Businessman and politician

Peter John Desnoyers (August 1, 1772 - June 3, 1846) was a silversmith and businessman, and a leading citizen of early Detroit, Michigan.

==Early life==
Peter J. Desnoyers was born in Paris, France, on August 1, 1772, the son of Charles Roquiley Desnoyers and his wife Charlotte (Mallet) Desnoyers. He worked as a silversmith for his father until he was 18 years old. At that time, his father purchased for him some land from the Sciota Land Company, an American firm who was advertising in Paris for artists and artisans to emigrate. The younger Desnoyers set sail to America with other French citizens, arriving in 1790 in Gallipolis, Ohio, where their lands were supposed to be located. It turned out, however, that the land deal was a swindle, and their deeds were worthless.

==Life in Detroit==
A few of the settlers remained, but Desnoyers moved on to Pittsburgh, and in 1796 accompanied General Anthony Wayne's army to Detroit. There he worked as an armorer for the government under Jean François Hamtramck.

On July 30, 1798, Desnoyers married Marie Louise Gobeille. The couple had twelve children: Peter (born April 21, 1800; died 1880), Marie Louise Rose (born November 12, 1801), Charles Chrysologus (born 1803; died 1804), Emilie (born July 29, 1805; died 1838), Marie Madeleine (born 1807; died 1808), Victoire (born February 12, 1809; died 1863), Charles Robert (born July 7, 1811; died 1846), Francis Xavier (born 1813), Elizabeth (born August 1, 1815; died 1895), Ann Caroline (born 1818; died 1822), Josephine Sylvie (born May 28, 1821), and Marie Antoinette (born 1827; died 1834).

Desnoyers continued as an armorer until 1803, when he went into business as a silversmith. However, the Great Fire of 1805 destroyed his store and stock. After the fire, Desnoyers rebuilt, this time constructing a building that housed both a general store and silversmithing works. He ran both businesses until 1822, when he turned his attention wholly to the general mercantile business.
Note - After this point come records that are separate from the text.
(* ===== verification/Client.v ===== *)
(** * Clients (client.go, and the goroutines of tcpip.go)

    What [NewClient] starts: the goroutine that refuses global requests, the one that
    hands every incoming channel to the handler for its type, the one that closes the
    listeners when the connection ends, and then, one after the other, the handlers of
    the two types of forwarded connections with the goroutines that take these to
    their listeners: the dispatcher runs before its handlers are there.  A step of the
    world is what [NewClient], one of the goroutines, or a caller of the client (once
    [NewClient] has returned) does between two points where it can wait. *)

From S2P Require Import Prelude Text Wire Codec Messages Negotiate Halter Idle Window Buffer Channel Mux Forward.

Open Scope st_scope.

(** The Go channel that [HandleChannelOpen] returns: nil, one that is closed, or the one for a
    type. *)
Inductive inChan := InNil | InClosed | InOf (typ : bytes).

#[global] Instance inChan_eq_decision : EqDecision inChan.
Proof. solve_decision. Defined.

(** [HandleChannels]: at its [select], with a channel and before the mutex of the list, in
    [Forward]'s [select] with the mutex, returned (with the channel it held). *)
Inductive handlerPC :=
| HIdle
| HLock (ch : NewChannel) (laddr raddr : Addr)
| HSend (n : nat) (f : forward)
| HGone (held : option NewChannel).

(** [HandleChannelOpens]: at its [select], sending to a handler, returned. *)
Inductive opensPC := OIdle | OSend (ch : NewChannel) | OGone (held : option NewChannel).

(** What became of a channel: rejected (while these types were still to be registered),
    forwarded, or taken by a caller. *)
Inductive fate := Rejected (reason : Z) (starting : list bytes) | Forwarded (n : nat) (raddr : Addr) | Handled.

(** Whose panic ended the process: one of the goroutines of this file, or the connection's. *)
Inductive culprit := InClient | InConn.

#[global] Instance culprit_eq_decision : EqDecision culprit.
Proof. solve_decision. Defined.

(** The world of a client, with the types that [NewClient] has yet to register and a record of
    what happened: the channels that arrived, the fate of each, the address of every forward
    and what its listener received. *)
Record world (M : Type) := mkWorld {
  wl_client : Client M;
  wl_opens : opensPC;
  wl_handlers : list (inChan * handlerPC);
  wl_requests : bool;
  wl_closer : bool;
  wl_done : bool;
  wl_crashed : option culprit;
  wl_starting : list bytes;
  wl_user : list bytes;
  wl_seen : list NewChannel;
  wl_fates : list (NewChannel * fate);
  wl_addrs : list Addr;
  wl_got : list (nat * forward)
}.
Arguments mkWorld {M} _ _ _ _ _ _ _ _ _ _ _ _ _.
Arguments wl_client {M} _.
Arguments wl_opens {M} _.
Arguments wl_handlers {M} _.
Arguments wl_requests {M} _.
Arguments wl_closer {M} _.
Arguments wl_done {M} _.
Arguments wl_crashed {M} _.
Arguments wl_starting {M} _.
Arguments wl_user {M} _.
Arguments wl_seen {M} _.
Arguments wl_fates {M} _.
Arguments wl_addrs {M} _.
Arguments wl_got {M} _.

Inductive event (M : Type) :=
| EvRegister
| EvOpens (ch : option NewChannel)
| EvOpensSend
| EvOpensStop
| EvTake (i : nat)
| EvLock (i : nat)
| EvSend (i : nat)
| EvStop (i : nat)
| EvRequest (r : option Request)
| EvRequestsStop
| EvCloser
| EvDone
| EvConn (m : M)
| EvAdd (addr : Addr)
| EvRemove (addr : Addr)
| EvCloseAll
| EvReceive (n : nat)
| EvHandle (typ : bytes)
| EvUserTake (typ : bytes).
Arguments EvRegister {M}.
Arguments EvOpens {M} _.
Arguments EvOpensSend {M}.
Arguments EvOpensStop {M}.
Arguments EvTake {M} _.
Arguments EvLock {M} _.
Arguments EvSend {M} _.
Arguments EvStop {M} _.
Arguments EvRequest {M} _.
Arguments EvRequestsStop {M}.
Arguments EvCloser {M}.
Arguments EvDone {M}.
Arguments EvConn {M} _.
Arguments EvAdd {M} _.
Arguments EvRemove {M} _.
Arguments EvCloseAll {M}.
Arguments EvReceive {M} _.
Arguments EvHandle {M} _.
Arguments EvUserTake {M} _.

Section Client.
Context {M : Type} {FC : ForwardConn M} {IP : IPLib} {ET : ErrText}.
Notation "'client'" := (Client M).
Notation "'world'" := (world M).
Notation "'event'" := (event M).

(** [HandleChannelOpen]. *)
Definition HandleChannelOpen (channelType : bytes) : stm client inChan := fun c =>
  match cl_handlers c with
  | None => Done InClosed c
  | Some h =>
      match h !! channelType with
      | Some _ => Done InNil c
      | None => Done (InOf channelType) (set_handlers (Some (<[channelType := newGochan]> h)) c)
      end
  end.

(** [NewSession], up to the session itself (Session.v). *)
Definition NewSession : stm client (error + nat) := onConn (fc_OpenChannel (str "session") []).

(** A receive from the Go channel of a type; [None] when there is nothing. *)
Definition takeHandler (typ : bytes) (c : client) : option (NewChannel * client) :=
  match cl_handlers c with
  | Some h =>
      match h !! typ with
      | Some q => match gq q with
                  | ch :: l => Some (ch, set_handlers (Some (<[typ := mkGochan l (gclosed q)]> h)) c)
                  | [] => None
                  end
      | None => None
      end
  | None => None
  end.

(** Setters of the world. *)
Definition with_client (c : client) (w : world) : world :=
  mkWorld c (wl_opens w) (wl_handlers w) (wl_requests w) (wl_closer w) (wl_done w) (wl_crashed w) (wl_starting w) (wl_user w) (wl_seen w) (wl_fates w) (wl_addrs w) (wl_got w).
Definition with_opens (o : opensPC) (w : world) : world :=
  mkWorld (wl_client w) o (wl_handlers w) (wl_requests w) (wl_closer w) (wl_done w) (wl_crashed w) (wl_starting w) (wl_user w) (wl_seen w) (wl_fates w) (wl_addrs w) (wl_got w).
Definition with_handler (i : nat) (ic : inChan) (p : handlerPC) (w : world) : world :=
  mkWorld (wl_client w) (wl_opens w) (<[i := (ic, p)]> (wl_handlers w)) (wl_requests w) (wl_closer w) (wl_done w) (wl_crashed w) (wl_starting w) (wl_user w) (wl_seen w) (wl_fates w) (wl_addrs w) (wl_got w).
Definition with_flags (requests closer done : bool) (w : world) : world :=
  mkWorld (wl_client w) (wl_opens w) (wl_handlers w) requests closer done (wl_crashed w) (wl_starting w) (wl_user w) (wl_seen w) (wl_fates w) (wl_addrs w) (wl_got w).
Definition with_user (l : list bytes) (w : world) : world :=
  mkWorld (wl_client w) (wl_opens w) (wl_handlers w) (wl_requests w) (wl_closer w) (wl_done w) (wl_crashed w) (wl_starting w) l (wl_seen w) (wl_fates w) (wl_addrs w) (wl_got w).
Definition saw (ch : NewChannel) (w : world) : world :=
  mkWorld (wl_client w) (wl_opens w) (wl_handlers w) (wl_requests w) (wl_closer w) (wl_done w) (wl_crashed w) (wl_starting w) (wl_user w) (wl_seen w ++ [ch]) (wl_fates w) (wl_addrs w) (wl_got w).
Definition met (ch : NewChannel) (f : fate) (w : world) : world :=
  mkWorld (wl_client w) (wl_opens w) (wl_handlers w) (wl_requests w) (wl_closer w) (wl_done w) (wl_crashed w) (wl_starting w) (wl_user w) (wl_seen w) (wl_fates w ++ [(ch, f)]) (wl_addrs w) (wl_got w).
Definition with_addrs (l : list Addr) (w : world) : world :=
  mkWorld (wl_client w) (wl_opens w) (wl_handlers w) (wl_requests w) (wl_closer w) (wl_done w) (wl_crashed w) (wl_starting w) (wl_user w) (wl_seen w) (wl_fates w) l (wl_got w).
Definition with_got (l : list (nat * forward)) (w : world) : world :=
  mkWorld (wl_client w) (wl_opens w) (wl_handlers w) (wl_requests w) (wl_closer w) (wl_done w) (wl_crashed w) (wl_starting w) (wl_user w) (wl_seen w) (wl_fates w) (wl_addrs w) l.

Definition registered (l : list bytes) (hs : list (inChan * handlerPC)) (w : world) : world :=
  mkWorld (wl_client w) (wl_opens w) hs (wl_requests w) (wl_closer w) (wl_done w) (wl_crashed w) l (wl_user w) (wl_seen w) (wl_fates w) (wl_addrs w) (wl_got w).
Definition crashed (x : culprit) (w : world) : world :=
  mkWorld (wl_client w) (wl_opens w) (wl_handlers w) (wl_requests w) (wl_closer w) (wl_done w) (Some x) (wl_starting w) (wl_user w) (wl_seen w) (wl_fates w) (wl_addrs w) (wl_got w).

(** An operation of the client: nothing happens while it waits. *)
Definition perform {A} (m : stm client A) (k : A -> world -> world) (w : world) : option world :=
  match m (wl_client w) with
  | Done a c => Some (k a (with_client c w))
  | Blocked _ => None
  | Crash _ => Some (crashed InClient w)
  end.

(** A call of the connection, which does not use the client: a panic of the connection is its own. *)
Definition call {A} (m : stm M A) (k : world -> world) (w : world) : option world :=
  match onConn m (wl_client w) with
  | Done _ c => Some (k (with_client c w))
  | Blocked _ => None
  | Crash _ => Some (crashed InConn (k w))
  end.

(** [NewClient]: the client, and the types it registers after it has started the first three
    goroutines. *)
Definition NewClient (conn : M) : client := mkClient conn (Some ∅) [] [] false.

Definition forwardedTypes : list bytes := [str "forwarded-tcpip"; str "forwarded-streamlocal@openssh.com"].

Definition start_world (conn : M) : world :=
  mkWorld (NewClient conn) OIdle [] true true false None forwardedTypes [] [] [] [] [].

(** The next of them, and its goroutine. *)
Definition registerStep (w : world) : option world :=
  match wl_starting w with
  | t :: ts => perform (HandleChannelOpen t) (fun ic w => registered ts (wl_handlers w ++ [(ic, HIdle)]) w) w
  | [] => None
  end.

Definition reject (ch : NewChannel) (reason : Z) (message : bytes) (k : world -> world) (w : world) : option world :=
  call (fc_Reject (nc_id ch) reason message) (fun w => k (met ch (Rejected reason (wl_starting w)) w)) w.

(** [HandleChannelOpens] receives; a nil channel comes from one that is closed. *)
Definition opensStep (ch : option NewChannel) (w : world) : option world :=
  match wl_opens w, ch with
  | OIdle, None => Some w
  | OIdle, Some ch =>
      match cl_handlers (wl_client w) with
      | Some h =>
          match h !! nc_type ch with
          | Some _ => Some (with_opens (OSend ch) (saw ch w))
          | None => reject ch UnknownChannelType (str "unknown channel type: " ++ nc_type ch) (fun w => w) (saw ch w)
          end
      | None => reject ch UnknownChannelType (str "unknown channel type: " ++ nc_type ch) (fun w => w) (saw ch w)
      end
  | _, _ => None
  end.

(** Its send to the handler. *)
Definition opensSend (w : world) : option world :=
  match wl_opens w with
  | OSend ch =>
      match cl_handlers (wl_client w) with
      | Some h =>
          match h !! nc_type ch with
          | Some q =>
              if gclosed q then Some (crashed InClient w)
              else if zlen (gq q) <? chanSize then
                Some (with_opens OIdle (with_client (set_handlers (Some (<[nc_type ch := mkGochan (gq q ++ [ch]) false]> h)) (wl_client w)) w))
              else None
          | None => None
          end
      | None => None
      end
  | _ => None
  end.

Definition opensStop (w : world) : option world :=
  if wl_done w then
    match wl_opens w with
    | OIdle => Some (with_opens (OGone None) w)
    | OSend ch => Some (with_opens (OGone (Some ch)) w)
    | OGone _ => None
    end
  else None.

(** [HandleChannels] receives a channel, and looks at what it is for. *)
Definition takeStep (i : nat) (w : world) : option world :=
  match wl_handlers w !! i with
  | Some (InClosed, HIdle) => Some (crashed InClient w)
  | Some (InOf typ, HIdle) =>
      match takeHandler typ (wl_client w) with
      | None => None
      | Some (ch, c) =>
          let w := with_client c w in
          match routeOf ch with
          | RouteReject reason message => reject ch reason message (fun w => w) w
          | RouteForward laddr raddr => Some (with_handler i (InOf typ) (HLock ch laddr raddr) w)
          | RoutePanic => Some (crashed InClient w)
          end
      end
  | _ => None
  end.

(** [Forward] takes the mutex and looks for the listener. *)
Definition lockStep (i : nat) (w : world) : option world :=
  match wl_handlers w !! i with
  | Some (ic, HLock ch laddr raddr) =>
      match forwardEnter laddr (wl_client w) with
      | Done None c => reject ch Prohibited (str "no forward for address") (with_handler i ic HIdle) (with_client c w)
      | Done (Some n) c => Some (with_handler i ic (HSend n (mkForward ch raddr)) (with_client c w))
      | Blocked _ => None
      | Crash _ => Some (crashed InClient w)
      end
  | _ => None
  end.

Definition sendStep (i : nat) (w : world) : option world :=
  match wl_handlers w !! i with
  | Some (ic, HSend n f) =>
      perform (forwardSend n f) (fun _ w => with_handler i ic HIdle (met (fwd_newCh f) (Forwarded n (fwd_raddr f)) w)) w
  | _ => None
  end.

(** A case of a [select] that ends the goroutine. *)
Definition stopStep (i : nat) (w : world) : option world :=
  if wl_done w then
    match wl_handlers w !! i with
    | Some (ic, HIdle) => Some (with_handler i ic (HGone None) w)
    | Some (ic, HSend n f) => perform forwardLeave (fun _ => with_handler i ic (HGone (Some (fwd_newCh f)))) w
    | _ => None
    end
  else None.

(** [HandleGlobalRequests]. *)
Definition requestStep (r : option Request) (w : world) : option world :=
  if wl_requests w then
    match r with
    | None => Some w
    | Some r => call (fc_Reply r false []) (fun w => w) w
    end
  else None.

(** What a caller does: [NewClient] has returned. *)
Definition callerStep (m : option world) (w : world) : option world :=
  match wl_starting w with [] => m | _ => None end.

Definition step (e : event) (w : world) : option world :=
  match wl_crashed w with Some _ => None | None =>
  match e with
  | EvRegister => registerStep w
  | EvOpens ch => opensStep ch w
  | EvOpensSend => opensSend w
  | EvOpensStop => opensStop w
  | EvTake i => takeStep i w
  | EvLock i => lockStep i w
  | EvSend i => sendStep i w
  | EvStop i => stopStep i w
  | EvRequest r => requestStep r w
  | EvRequestsStop => if wl_done w && wl_requests w then Some (with_flags false (wl_closer w) (wl_done w) w) else None
  | EvCloser => if wl_closer w then perform CloseAll (fun _ w => with_flags (wl_requests w) false (wl_done w) w) w else None
  | EvDone => Some (with_flags (wl_requests w) (wl_closer w) true w)
  | EvConn m => Some (with_client (set_conn m (wl_client w)) w)
  | EvAdd addr => callerStep (perform (add addr) (fun _ w => with_addrs (wl_addrs w ++ [addr]) w) w) w
  | EvRemove addr => callerStep (perform (Remove addr) (fun _ w => w) w) w
  | EvCloseAll => callerStep (perform CloseAll (fun _ w => w) w) w
  | EvReceive n => callerStep (perform (receive false false n)
                     (fun r w => match r with Some f => with_got (wl_got w ++ [(n, f)]) w | None => w end) w) w
  | EvHandle typ => callerStep (perform (HandleChannelOpen typ)
                      (fun r w => match r with InOf _ => with_user (wl_user w ++ [typ]) w | _ => w end) w) w
  | EvUserTake typ =>
      callerStep
        (if bool_decide (typ ∈ wl_user w) then
           match takeHandler typ (wl_client w) with
           | Some (ch, c) => Some (met ch Handled (with_client c w))
           | None => None
           end
         else None) w
  end end.

Fixpoint steps (es : list event) (w : world) : option world :=
  match es with
  | [] => Some w
  | e :: es => match step e w with Some w => steps es w | None => None end
  end.
End Client.
(* ===== verification/ClientFacts.v ===== *)
(** * Clients: every incoming channel reaches one place

    Whatever [NewClient], its goroutines and its callers do, in any order: no Go channel
    is closed twice or used after that; the channels of a type are handled in the order in which
    they came, none is lost or handled twice; a listener receives exactly the
    connections that were forwarded to its address, in order.  The mutex of the list is
    held while a connection waits for its listener. *)

From S2P Require Import Prelude Text Wire Codec Messages Negotiate Halter Idle Window Buffer Channel ChannelFacts Mux MuxFacts Forward ForwardFacts Client.

Open Scope st_scope.

Definition tcpType : bytes := str "forwarded-tcpip".
Definition localType : bytes := str "forwarded-streamlocal@openssh.com".

(** ** The order of arrival *)

Definition ofType (t : bytes) (l : list NewChannel) : list NewChannel := filter (fun ch => nc_type ch = t) l.

Definition heldBy (p : handlerPC) : list NewChannel :=
  match p with
  | HIdle => []
  | HLock ch _ _ => [ch]
  | HSend _ f => [fwd_newCh f]
  | HGone h => option_list h
  end.

(** What the goroutine for a type holds. *)
Fixpoint heldIn (t : bytes) (hs : list (inChan * handlerPC)) : list NewChannel :=
  match hs with
  | [] => []
  | (ic, p) :: hs => (if decide (ic = InOf t) then heldBy p else []) ++ heldIn t hs
  end.

Definition queueOf (t : bytes) (h : gmap bytes (gochan NewChannel)) : list NewChannel :=
  match h !! t with Some q => gq q | None => [] end.

Definition opensHeld (o : opensPC) : list NewChannel :=
  match o with OIdle => [] | OSend ch => [ch] | OGone h => option_list h end.

(** The way of a channel of type [t]: with its goroutine, in its queue, with the dispatcher. *)
Definition pipeline (t : bytes) h hs o : list NewChannel := heldIn t hs ++ queueOf t h ++ ofType t (opensHeld o).

Definition typed (t : bytes) (l : list NewChannel) : Prop := Forall (fun ch => nc_type ch = t) l.

(** The goroutines that run are those for the types that are no longer to be registered. *)
Record routeInv h o (hs : list (inChan * handlerPC)) (user starting : list bytes) (seen : list NewChannel) (fates : list (NewChannel * fate)) : Prop := {
  ri_ins : map fst hs ++ map InOf starting = [InOf tcpType; InOf localType];
  ri_user : (tcpType ∉ user) /\ (localType ∉ user);
  ri_dom : forall t, is_Some (h !! t) <-> InOf t ∈ map fst hs \/ t ∈ user;
  ri_open : forall t q, h !! t = Some q -> gclosed q = false /\ typed t (gq q);
  ri_held : forall t, typed t (heldIn t hs);
  ri_send : forall ch, o = OSend ch -> is_Some (h !! nc_type ch);
  ri_order : forall t, ofType t seen = ofType t (map fst fates) ++ pipeline t h hs o;
  ri_start : user <> [] -> starting = []
}.

Lemma ofType_app t l k : ofType t (l ++ k) = ofType t l ++ ofType t k.
Proof. apply filter_app. Qed.

Lemma ofType_typed t l : typed t l -> ofType t l = l.
Proof. intros H. unfold ofType. induction H as [|x l Hx _ IH]; [done|]. rewrite filter_cons_True by done. by rewrite IH. Qed.

Lemma ofType_other t t' l : typed t' l -> t <> t' -> ofType t l = [].
Proof. intros H Hne. unfold ofType. induction H as [|x l Hx _ IH]; [done|]. rewrite filter_cons_False; [done | congruence]. Qed.

Lemma heldIn_none t hs : InOf t ∉ map fst hs -> heldIn t hs = [].
Proof.
  induction hs as [|[ic p] hs IH]; [done|]. cbn [heldIn map fst]. intros Hn. apply not_elem_of_cons in Hn as [Hi Hn].
  rewrite decide_False by congruence. by rewrite IH.
Qed.
(** A step that changes one direction only. *)
Lemma direction_step (r r' : relay) d :
  (forall d, directionOk (rl_calls r d) (rl_copiers r d) (rl_read r d) (rl_eof r d) (closedEnd (rl_pc r) d)) ->
  rl_pc r' = rl_pc r -> (forall d', d' <> d -> rl_calls r' d' = rl_calls r d' /\ rl_copiers r' d' = rl_copiers r d' /\ rl_read r' d' = rl_read r d' /\ rl_eof r' d' = rl_eof r d') ->
  directionOk (rl_calls r' d) (rl_copiers r' d) (rl_read r' d) (rl_eof r' d) (closedEnd (rl_pc r') d) ->
  forall d, directionOk (rl_calls r' d) (rl_copiers r' d) (rl_read r' d) (rl_eof r' d) (closedEnd (rl_pc r') d).
Proof.
  intros Hr Hpc Ho Hd d'. destruct (decide (d' = d)) as [->|Hne]; [done|]. destruct (Ho d' Hne) as (-> & -> & -> & ->). rewrite Hpc. apply Hr.
Qed.

Lemma live_bounds c : 0 <= live c <= 1.
Proof. unfold live. destruct (isGone c); lia. Qed.

Lemma live_other r d c : live (put_stream (rl_copiers r) d c true) + live (put_stream (rl_copiers r) d c false) =
  live (rl_copiers r true) + live (rl_copiers r false) - live (rl_copiers r d) + live c.
Proof. unfold put_stream. destruct d; cbn [Bool.eqb]; lia. Qed.

Lemma main_copier r d c : mainInv (rl_pc r) (rl_wg r) (rl_copiers r) -> spawned r = true -> isGone (rl_copiers r d) = false ->
  rl_pc r = RelayWait /\ 1 <= rl_wg r /\ mainInv (rl_pc r) (rl_wg r - 1 + live c) (put_stream (rl_copiers r) d c).
Proof.
  unfold mainInv, spawned. intros Hm Hs Hg. destruct (rl_pc r) as [| | | |[]]; try done; try (by rewrite (proj2 Hm) in Hg).
  rewrite live_other. assert (Hl : live (rl_copiers r d) = 1) by (unfold live; by rewrite Hg).
  pose proof (live_bounds (rl_copiers r true)). pose proof (live_bounds (rl_copiers r false)). split; [done|]. split; [destruct d|]; lia.
Qed.

(** What a round does to its own direction. *)
Lemma round_fields d data er nw ew r (r' := relayRound d data er nw ew r) :
  rl_pc r' = rl_pc r /\ rl_wg r' = rl_wg r /\ rl_crashed r' = rl_crashed r /\
  rl_copiers r' = match copyRound data er nw ew with Some err => put_stream (rl_copiers r) d (Copied err) | None => rl_copiers r end /\
  rl_read r' = put_stream (rl_read r) d (rl_read r d ++ data) /\
  rl_eof r' = put_stream (rl_eof r) d (rl_eof r d || bool_decide (er = Some EOF)) /\
  rl_calls r' = match data with [] => rl_calls r | _ => put_stream (rl_calls r) d (rl_calls r d ++ [CallWrite (ztake nw data)]) end.
Proof. unfold r', relayRound. destruct (copyRound data er nw ew), data; done. Qed.

Lemma round_direction r d data er nw ew (r' := relayRound d data er nw ew r) :
  directionOk (rl_calls r d) (rl_copiers r d) (rl_read r d) (rl_eof r d) (closedEnd (rl_pc r) d) -> rl_copiers r d = Copying ->
  directionOk (rl_calls r' d) (rl_copiers r' d) (rl_read r' d) (rl_eof r' d) (closedEnd (rl_pc r') d).
Proof.
  intros (ws & Hcalls & _ & Hall & _) Hc. rewrite Hc in *. cbn [tailOf copyResult] in *. rewrite app_nil_r in Hcalls.
  specialize (Hall (or_introl eq_refl)). destruct (copyRound_spec data er nw ew _ eq_refl) as [Hpiece Heof].
  destruct (round_fields d data er nw ew r) as (_ & _ & _ & Ec & Er & Ee & Ecalls). fold r' in Ec, Er, Ee, Ecalls. rewrite Er, Ee.
  set (ws' := match data with [] => ws | _ => ws ++ [ztake nw data] end).
  assert (Hws : concat ws' = rl_read r d ++ ztake nw data).
  { unfold ws'. destruct data; [|by rewrite concat_app, Hall; cbn; rewrite app_nil_r]. unfold ztake. by rewrite take_nil, app_nil_r. }
  assert (Hc' : rl_copiers r' d = match copyRound data er nw ew with Some err => Copied err | None => Copying end).
  { rewrite Ec. destruct (copyRound _ _ _ _); [apply put_stream_same|done]. }
  exists ws'. rewrite !put_stream_same, Hc', Hws. split_and!.
  - rewrite Ecalls. unfold ws'. destruct (copyRound data er nw ew), data; cbn [tailOf]; rewrite ?put_stream_same, ?app_nil_r, ?map_app, Hcalls; done.
  - apply prefix_app, prefix_take.
  - intros Hr. rewrite Hpiece; [done|]. destruct (copyRound data er nw ew); cbn in Hr; naive_solver.
  - intros Hr. rewrite Heof; [by rewrite bool_decide_true, orb_true_r by done|]. by destruct (copyRound data er nw ew).
Qed.

Lemma round_inv r d data er nw ew : relayInv r -> spawned r = true -> rl_copiers r d = Copying -> relayInv (relayRound d data er nw ew r).
Proof.
  intros (Hx & Hd & Hm) Hs Hc. pose proof (round_direction r d data er nw ew (Hd d) Hc) as Hround.
  destruct (round_fields d data er nw ew r) as (Epc & Ewg & Ex & Ec & Er & Ee & Ecalls). split; [congruence|]. split.
  - apply (direction_step r _ d); [done..| |done]. intros d' Hne. rewrite Ec, Er, Ee, Ecalls, !put_stream_other by done.
    split_and!; [by destruct data; [|rewrite put_stream_other] | | done..]. by destruct (copyRound _ _ _ _); [rewrite put_stream_other|].
  - rewrite Epc, Ewg, Ec. destruct (copyRound data er nw ew) as [err|]; [|done].
    destruct (main_copier r d (Copied err) Hm Hs) as (_ & _ & Hm'); [by rewrite Hc|]. cbn [live isGone] in Hm'. by rewrite Z.sub_add in Hm'.
Qed.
Desnoyers retired from his business in 1835 and remained in Detroit.

==Public Service==
Desnoyers served in a number of positions of public trust. He was one of the first Trustees on the Board of Regents of the University of Michigan. He served a number of terms as a city alderman, and was director and president of the Bank of Michigan.

He died on June 3, 1846, at his home in Detroit.